_TASK DETAILS:_
Reproduce exactly the lines below from the one containing "(** * stress-epoll: a" through the one containing "System calls are", including both, and nothing else.

[[ EXCERPTED RECORDS, beginning ]]

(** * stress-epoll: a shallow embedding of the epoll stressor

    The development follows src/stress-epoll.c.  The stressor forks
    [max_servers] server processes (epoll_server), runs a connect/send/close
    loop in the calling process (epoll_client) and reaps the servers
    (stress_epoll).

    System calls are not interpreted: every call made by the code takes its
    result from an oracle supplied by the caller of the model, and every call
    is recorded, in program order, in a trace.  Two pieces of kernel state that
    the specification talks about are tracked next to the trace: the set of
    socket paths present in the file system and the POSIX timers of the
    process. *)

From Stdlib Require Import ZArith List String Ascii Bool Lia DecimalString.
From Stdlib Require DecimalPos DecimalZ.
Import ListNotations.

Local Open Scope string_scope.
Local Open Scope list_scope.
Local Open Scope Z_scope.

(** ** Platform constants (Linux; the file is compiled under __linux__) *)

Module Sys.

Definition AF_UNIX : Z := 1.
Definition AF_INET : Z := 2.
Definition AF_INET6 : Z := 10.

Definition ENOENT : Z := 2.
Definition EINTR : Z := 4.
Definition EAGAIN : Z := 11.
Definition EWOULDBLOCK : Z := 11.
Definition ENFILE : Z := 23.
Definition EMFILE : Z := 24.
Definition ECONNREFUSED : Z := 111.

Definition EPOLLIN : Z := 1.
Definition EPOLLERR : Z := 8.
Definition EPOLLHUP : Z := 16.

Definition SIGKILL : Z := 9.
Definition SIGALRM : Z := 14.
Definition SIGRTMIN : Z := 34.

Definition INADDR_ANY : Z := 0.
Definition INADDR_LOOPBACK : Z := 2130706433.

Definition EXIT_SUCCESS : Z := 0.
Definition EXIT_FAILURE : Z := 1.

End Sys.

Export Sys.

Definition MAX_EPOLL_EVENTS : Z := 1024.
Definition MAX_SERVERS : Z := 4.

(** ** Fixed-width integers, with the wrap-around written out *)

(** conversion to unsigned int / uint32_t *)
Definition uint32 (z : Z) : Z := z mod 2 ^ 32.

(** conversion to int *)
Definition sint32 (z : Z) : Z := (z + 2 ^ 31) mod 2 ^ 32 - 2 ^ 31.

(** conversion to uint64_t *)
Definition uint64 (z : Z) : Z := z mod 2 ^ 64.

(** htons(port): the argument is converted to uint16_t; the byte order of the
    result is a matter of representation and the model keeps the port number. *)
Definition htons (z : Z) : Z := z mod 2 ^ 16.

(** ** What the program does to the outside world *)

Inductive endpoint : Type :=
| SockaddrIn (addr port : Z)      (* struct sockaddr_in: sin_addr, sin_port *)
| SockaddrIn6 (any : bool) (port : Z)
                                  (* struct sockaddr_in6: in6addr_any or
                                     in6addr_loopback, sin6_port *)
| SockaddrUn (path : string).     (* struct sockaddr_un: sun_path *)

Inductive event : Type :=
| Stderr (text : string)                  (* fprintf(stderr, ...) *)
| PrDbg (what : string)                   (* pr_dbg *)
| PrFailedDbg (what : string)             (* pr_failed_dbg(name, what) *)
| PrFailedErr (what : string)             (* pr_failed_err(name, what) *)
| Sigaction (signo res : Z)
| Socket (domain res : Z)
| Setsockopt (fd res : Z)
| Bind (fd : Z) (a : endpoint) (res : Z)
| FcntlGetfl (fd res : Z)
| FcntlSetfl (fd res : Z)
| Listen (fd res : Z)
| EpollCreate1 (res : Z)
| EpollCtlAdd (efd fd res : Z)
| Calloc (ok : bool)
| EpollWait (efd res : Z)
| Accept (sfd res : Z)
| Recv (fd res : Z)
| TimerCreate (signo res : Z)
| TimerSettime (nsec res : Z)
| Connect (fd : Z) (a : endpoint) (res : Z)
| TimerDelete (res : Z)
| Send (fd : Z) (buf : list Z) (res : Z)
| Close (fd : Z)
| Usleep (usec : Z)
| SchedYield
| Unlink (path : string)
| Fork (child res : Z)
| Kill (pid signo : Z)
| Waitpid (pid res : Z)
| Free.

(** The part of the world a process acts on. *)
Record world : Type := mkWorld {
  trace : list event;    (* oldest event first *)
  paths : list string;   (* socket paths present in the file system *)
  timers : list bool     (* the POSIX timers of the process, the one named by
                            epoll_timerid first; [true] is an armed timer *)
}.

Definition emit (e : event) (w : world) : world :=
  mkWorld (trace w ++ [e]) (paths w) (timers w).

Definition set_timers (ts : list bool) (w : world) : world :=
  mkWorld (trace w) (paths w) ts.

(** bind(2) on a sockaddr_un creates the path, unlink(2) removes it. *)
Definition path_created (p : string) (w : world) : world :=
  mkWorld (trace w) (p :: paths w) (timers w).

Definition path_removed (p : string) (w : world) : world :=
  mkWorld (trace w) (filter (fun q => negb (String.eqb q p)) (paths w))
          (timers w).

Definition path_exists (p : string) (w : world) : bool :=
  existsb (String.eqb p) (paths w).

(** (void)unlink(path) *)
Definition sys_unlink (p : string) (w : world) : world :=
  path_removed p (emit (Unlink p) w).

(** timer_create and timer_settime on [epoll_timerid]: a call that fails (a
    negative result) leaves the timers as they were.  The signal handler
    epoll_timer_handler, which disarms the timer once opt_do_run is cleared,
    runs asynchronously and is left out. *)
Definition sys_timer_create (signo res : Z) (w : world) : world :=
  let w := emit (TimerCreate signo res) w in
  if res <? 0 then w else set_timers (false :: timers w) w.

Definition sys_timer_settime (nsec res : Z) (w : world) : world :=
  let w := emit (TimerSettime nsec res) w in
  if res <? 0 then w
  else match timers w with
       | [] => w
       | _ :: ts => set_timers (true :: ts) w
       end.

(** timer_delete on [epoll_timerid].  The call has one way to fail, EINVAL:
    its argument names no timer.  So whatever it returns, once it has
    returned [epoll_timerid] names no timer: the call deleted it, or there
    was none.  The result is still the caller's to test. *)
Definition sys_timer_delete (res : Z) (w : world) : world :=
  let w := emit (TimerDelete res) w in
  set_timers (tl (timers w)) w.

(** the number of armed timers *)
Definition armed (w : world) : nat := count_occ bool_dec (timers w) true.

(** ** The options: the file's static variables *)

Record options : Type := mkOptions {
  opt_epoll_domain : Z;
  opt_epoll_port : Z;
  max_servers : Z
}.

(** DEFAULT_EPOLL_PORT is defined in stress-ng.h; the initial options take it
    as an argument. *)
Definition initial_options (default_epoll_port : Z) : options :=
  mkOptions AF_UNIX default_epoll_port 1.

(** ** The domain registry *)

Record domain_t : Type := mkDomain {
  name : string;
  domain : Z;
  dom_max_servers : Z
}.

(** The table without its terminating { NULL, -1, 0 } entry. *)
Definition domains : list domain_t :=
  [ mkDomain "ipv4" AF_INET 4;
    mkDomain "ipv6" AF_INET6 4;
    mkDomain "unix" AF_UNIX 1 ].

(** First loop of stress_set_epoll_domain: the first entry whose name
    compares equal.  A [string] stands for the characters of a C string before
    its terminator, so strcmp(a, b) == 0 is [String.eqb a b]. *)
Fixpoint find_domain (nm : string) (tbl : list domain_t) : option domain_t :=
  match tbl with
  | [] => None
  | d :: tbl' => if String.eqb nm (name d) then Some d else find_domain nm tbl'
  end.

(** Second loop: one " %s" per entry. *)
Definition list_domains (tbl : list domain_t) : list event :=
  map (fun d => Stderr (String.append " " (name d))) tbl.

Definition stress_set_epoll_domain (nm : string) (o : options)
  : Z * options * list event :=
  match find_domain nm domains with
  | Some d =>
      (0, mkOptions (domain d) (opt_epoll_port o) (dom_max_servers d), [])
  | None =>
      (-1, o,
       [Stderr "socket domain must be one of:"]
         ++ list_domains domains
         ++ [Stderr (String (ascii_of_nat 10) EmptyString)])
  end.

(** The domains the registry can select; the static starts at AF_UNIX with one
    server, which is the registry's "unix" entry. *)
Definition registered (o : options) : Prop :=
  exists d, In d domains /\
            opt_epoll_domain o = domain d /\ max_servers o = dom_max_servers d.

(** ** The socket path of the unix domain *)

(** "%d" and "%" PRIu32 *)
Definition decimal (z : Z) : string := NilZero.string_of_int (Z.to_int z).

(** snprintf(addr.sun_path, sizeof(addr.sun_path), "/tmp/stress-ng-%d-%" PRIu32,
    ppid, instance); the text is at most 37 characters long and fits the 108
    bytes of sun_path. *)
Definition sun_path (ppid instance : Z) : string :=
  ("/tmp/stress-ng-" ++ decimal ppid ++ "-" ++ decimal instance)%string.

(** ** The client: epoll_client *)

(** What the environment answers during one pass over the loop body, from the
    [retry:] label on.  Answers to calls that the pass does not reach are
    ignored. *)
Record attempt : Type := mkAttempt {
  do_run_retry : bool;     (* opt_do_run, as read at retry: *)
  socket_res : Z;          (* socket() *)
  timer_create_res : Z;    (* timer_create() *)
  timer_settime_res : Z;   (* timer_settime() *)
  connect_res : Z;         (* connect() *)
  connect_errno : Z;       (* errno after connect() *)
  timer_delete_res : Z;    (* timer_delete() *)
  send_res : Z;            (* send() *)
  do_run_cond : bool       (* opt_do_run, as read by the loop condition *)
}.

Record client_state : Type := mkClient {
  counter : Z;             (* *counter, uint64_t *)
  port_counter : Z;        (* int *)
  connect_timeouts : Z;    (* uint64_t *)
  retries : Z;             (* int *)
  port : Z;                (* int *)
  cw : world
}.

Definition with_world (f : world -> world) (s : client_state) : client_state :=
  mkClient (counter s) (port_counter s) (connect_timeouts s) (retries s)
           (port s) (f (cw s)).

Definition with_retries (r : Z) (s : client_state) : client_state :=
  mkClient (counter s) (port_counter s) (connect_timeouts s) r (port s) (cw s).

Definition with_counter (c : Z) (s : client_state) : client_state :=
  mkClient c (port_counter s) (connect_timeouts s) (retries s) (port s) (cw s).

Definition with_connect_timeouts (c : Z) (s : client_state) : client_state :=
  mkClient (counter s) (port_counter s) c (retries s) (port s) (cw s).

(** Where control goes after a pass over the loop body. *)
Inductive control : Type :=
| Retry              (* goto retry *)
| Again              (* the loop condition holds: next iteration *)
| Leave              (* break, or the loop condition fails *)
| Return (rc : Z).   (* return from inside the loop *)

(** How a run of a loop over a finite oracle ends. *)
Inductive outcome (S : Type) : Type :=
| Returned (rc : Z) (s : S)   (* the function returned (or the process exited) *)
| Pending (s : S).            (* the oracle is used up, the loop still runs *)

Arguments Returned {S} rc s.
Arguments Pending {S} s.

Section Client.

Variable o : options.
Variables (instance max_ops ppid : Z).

[[ EXCERPTED RECORDS, end ]]
[[ EXCERPTED RECORDS, beginning ]]

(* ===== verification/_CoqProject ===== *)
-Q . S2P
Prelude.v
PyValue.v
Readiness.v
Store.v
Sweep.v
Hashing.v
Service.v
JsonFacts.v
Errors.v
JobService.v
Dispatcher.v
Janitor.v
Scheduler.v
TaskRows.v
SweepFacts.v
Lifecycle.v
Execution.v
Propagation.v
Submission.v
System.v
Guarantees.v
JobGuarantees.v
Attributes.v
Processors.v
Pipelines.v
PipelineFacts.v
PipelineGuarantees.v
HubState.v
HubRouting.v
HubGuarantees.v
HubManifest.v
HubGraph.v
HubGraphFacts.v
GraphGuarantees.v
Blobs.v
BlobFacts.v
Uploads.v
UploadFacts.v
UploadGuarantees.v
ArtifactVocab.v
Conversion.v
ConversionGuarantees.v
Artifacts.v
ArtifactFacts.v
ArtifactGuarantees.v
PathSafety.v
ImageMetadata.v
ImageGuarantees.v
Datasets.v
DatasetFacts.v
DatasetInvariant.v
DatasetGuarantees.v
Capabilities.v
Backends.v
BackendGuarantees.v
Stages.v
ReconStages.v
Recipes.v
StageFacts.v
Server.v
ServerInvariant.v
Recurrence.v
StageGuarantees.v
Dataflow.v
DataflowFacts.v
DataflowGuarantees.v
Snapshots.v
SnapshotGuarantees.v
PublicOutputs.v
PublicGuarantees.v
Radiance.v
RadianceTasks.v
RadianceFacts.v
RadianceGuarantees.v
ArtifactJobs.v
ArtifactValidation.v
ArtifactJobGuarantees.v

[[ EXCERPTED RECORDS, end ]]
[[ EXCERPTED RECORDS, beginning ]]

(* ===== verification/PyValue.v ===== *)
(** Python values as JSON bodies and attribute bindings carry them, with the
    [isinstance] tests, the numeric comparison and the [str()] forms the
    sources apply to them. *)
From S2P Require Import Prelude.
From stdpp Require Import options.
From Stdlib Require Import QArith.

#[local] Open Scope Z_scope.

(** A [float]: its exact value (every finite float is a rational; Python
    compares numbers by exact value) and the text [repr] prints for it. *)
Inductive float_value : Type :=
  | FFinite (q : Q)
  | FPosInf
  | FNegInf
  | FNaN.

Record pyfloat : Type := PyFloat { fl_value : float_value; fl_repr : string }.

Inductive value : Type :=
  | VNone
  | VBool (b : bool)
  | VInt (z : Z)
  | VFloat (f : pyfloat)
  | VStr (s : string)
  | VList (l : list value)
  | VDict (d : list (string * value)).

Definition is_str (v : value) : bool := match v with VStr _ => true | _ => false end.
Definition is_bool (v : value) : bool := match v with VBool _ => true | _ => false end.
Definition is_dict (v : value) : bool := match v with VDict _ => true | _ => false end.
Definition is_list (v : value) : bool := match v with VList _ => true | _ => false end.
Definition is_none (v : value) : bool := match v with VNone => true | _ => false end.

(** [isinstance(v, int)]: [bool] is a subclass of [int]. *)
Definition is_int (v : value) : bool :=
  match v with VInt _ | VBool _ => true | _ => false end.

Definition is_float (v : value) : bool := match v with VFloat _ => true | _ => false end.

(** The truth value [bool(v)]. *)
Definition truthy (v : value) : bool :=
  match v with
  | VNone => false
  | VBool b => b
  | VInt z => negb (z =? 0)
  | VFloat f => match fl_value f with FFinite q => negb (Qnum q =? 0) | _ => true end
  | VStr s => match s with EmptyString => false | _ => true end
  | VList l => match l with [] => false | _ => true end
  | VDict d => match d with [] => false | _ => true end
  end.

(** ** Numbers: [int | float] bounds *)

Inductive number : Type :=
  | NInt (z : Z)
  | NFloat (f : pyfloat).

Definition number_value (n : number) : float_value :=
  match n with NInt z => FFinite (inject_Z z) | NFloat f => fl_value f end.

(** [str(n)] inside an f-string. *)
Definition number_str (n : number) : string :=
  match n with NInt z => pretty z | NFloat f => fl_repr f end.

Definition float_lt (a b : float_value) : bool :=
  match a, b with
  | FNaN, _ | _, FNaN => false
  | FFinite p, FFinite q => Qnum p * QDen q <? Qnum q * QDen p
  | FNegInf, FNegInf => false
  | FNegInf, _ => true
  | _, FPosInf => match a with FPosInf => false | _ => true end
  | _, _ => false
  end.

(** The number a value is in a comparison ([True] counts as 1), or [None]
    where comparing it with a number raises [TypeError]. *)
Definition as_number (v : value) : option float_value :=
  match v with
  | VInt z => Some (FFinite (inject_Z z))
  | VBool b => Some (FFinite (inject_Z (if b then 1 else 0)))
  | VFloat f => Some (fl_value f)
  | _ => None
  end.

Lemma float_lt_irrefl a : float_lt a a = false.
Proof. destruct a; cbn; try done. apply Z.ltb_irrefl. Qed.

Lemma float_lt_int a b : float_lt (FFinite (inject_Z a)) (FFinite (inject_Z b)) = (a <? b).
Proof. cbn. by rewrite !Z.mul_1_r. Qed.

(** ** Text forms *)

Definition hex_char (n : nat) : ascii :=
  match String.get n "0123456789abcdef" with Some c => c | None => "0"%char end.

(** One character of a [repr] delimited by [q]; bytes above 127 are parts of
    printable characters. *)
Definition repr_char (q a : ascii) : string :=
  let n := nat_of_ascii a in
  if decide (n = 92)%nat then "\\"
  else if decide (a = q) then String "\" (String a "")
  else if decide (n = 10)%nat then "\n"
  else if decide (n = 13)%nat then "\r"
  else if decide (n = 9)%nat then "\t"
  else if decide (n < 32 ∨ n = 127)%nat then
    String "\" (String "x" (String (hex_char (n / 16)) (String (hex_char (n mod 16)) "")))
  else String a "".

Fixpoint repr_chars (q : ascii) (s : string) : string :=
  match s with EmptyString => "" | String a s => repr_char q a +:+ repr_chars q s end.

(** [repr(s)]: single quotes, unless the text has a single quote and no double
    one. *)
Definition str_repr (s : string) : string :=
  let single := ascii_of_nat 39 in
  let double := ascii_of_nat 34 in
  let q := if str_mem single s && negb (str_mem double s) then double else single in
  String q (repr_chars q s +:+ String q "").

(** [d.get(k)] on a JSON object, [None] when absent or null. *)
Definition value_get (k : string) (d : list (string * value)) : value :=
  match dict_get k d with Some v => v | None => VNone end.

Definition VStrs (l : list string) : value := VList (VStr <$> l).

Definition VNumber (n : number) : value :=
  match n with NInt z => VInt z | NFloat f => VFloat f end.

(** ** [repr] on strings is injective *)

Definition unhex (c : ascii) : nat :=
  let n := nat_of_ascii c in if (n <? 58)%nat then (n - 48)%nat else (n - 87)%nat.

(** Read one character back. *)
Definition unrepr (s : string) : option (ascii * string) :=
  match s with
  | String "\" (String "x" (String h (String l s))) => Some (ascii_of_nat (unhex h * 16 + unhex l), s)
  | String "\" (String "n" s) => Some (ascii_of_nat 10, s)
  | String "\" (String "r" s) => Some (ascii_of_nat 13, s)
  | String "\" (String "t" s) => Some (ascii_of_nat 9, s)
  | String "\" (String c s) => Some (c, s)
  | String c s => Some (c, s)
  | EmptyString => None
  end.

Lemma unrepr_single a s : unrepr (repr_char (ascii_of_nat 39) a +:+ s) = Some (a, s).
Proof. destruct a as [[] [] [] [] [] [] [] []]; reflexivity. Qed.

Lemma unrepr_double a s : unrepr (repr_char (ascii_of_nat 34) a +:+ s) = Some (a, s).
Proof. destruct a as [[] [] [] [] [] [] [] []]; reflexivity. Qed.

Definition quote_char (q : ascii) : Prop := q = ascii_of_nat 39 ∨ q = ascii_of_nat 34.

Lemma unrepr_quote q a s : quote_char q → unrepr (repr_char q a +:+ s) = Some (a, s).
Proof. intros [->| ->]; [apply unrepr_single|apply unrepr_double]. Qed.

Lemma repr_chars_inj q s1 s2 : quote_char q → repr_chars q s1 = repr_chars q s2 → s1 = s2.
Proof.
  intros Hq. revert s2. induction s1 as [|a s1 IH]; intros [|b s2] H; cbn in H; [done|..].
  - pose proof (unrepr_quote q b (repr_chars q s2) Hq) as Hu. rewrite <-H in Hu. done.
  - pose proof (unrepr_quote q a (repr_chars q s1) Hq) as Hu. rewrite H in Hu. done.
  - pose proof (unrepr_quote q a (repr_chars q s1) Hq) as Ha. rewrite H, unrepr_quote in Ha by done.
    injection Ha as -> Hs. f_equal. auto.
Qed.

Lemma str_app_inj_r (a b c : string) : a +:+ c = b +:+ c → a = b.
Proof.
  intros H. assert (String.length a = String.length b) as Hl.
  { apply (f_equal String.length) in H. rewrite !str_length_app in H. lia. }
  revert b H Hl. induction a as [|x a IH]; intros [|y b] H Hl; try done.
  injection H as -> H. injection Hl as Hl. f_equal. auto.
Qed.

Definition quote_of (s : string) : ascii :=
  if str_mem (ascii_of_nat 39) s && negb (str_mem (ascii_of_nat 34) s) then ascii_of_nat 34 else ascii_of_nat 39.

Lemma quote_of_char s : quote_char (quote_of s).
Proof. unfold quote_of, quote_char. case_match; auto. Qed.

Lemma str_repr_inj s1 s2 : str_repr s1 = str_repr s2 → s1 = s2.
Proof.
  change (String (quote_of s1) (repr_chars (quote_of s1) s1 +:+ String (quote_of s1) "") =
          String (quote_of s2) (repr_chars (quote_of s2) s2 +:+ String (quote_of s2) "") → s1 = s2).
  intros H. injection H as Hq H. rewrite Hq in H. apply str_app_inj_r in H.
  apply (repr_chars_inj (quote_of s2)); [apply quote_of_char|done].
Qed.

[[ EXCERPTED RECORDS, end ]]

_EXERCISE OUTPUT:_
(** * stress-epoll: a shallow embedding of the epoll stressor

    The development follows src/stress-epoll.c.  The stressor forks
    [max_servers] server processes (epoll_server), runs a connect/send/close
    loop in the calling process (epoll_client) and reaps the servers
    (stress_epoll).

    System calls are not interpreted: every call made by the code takes its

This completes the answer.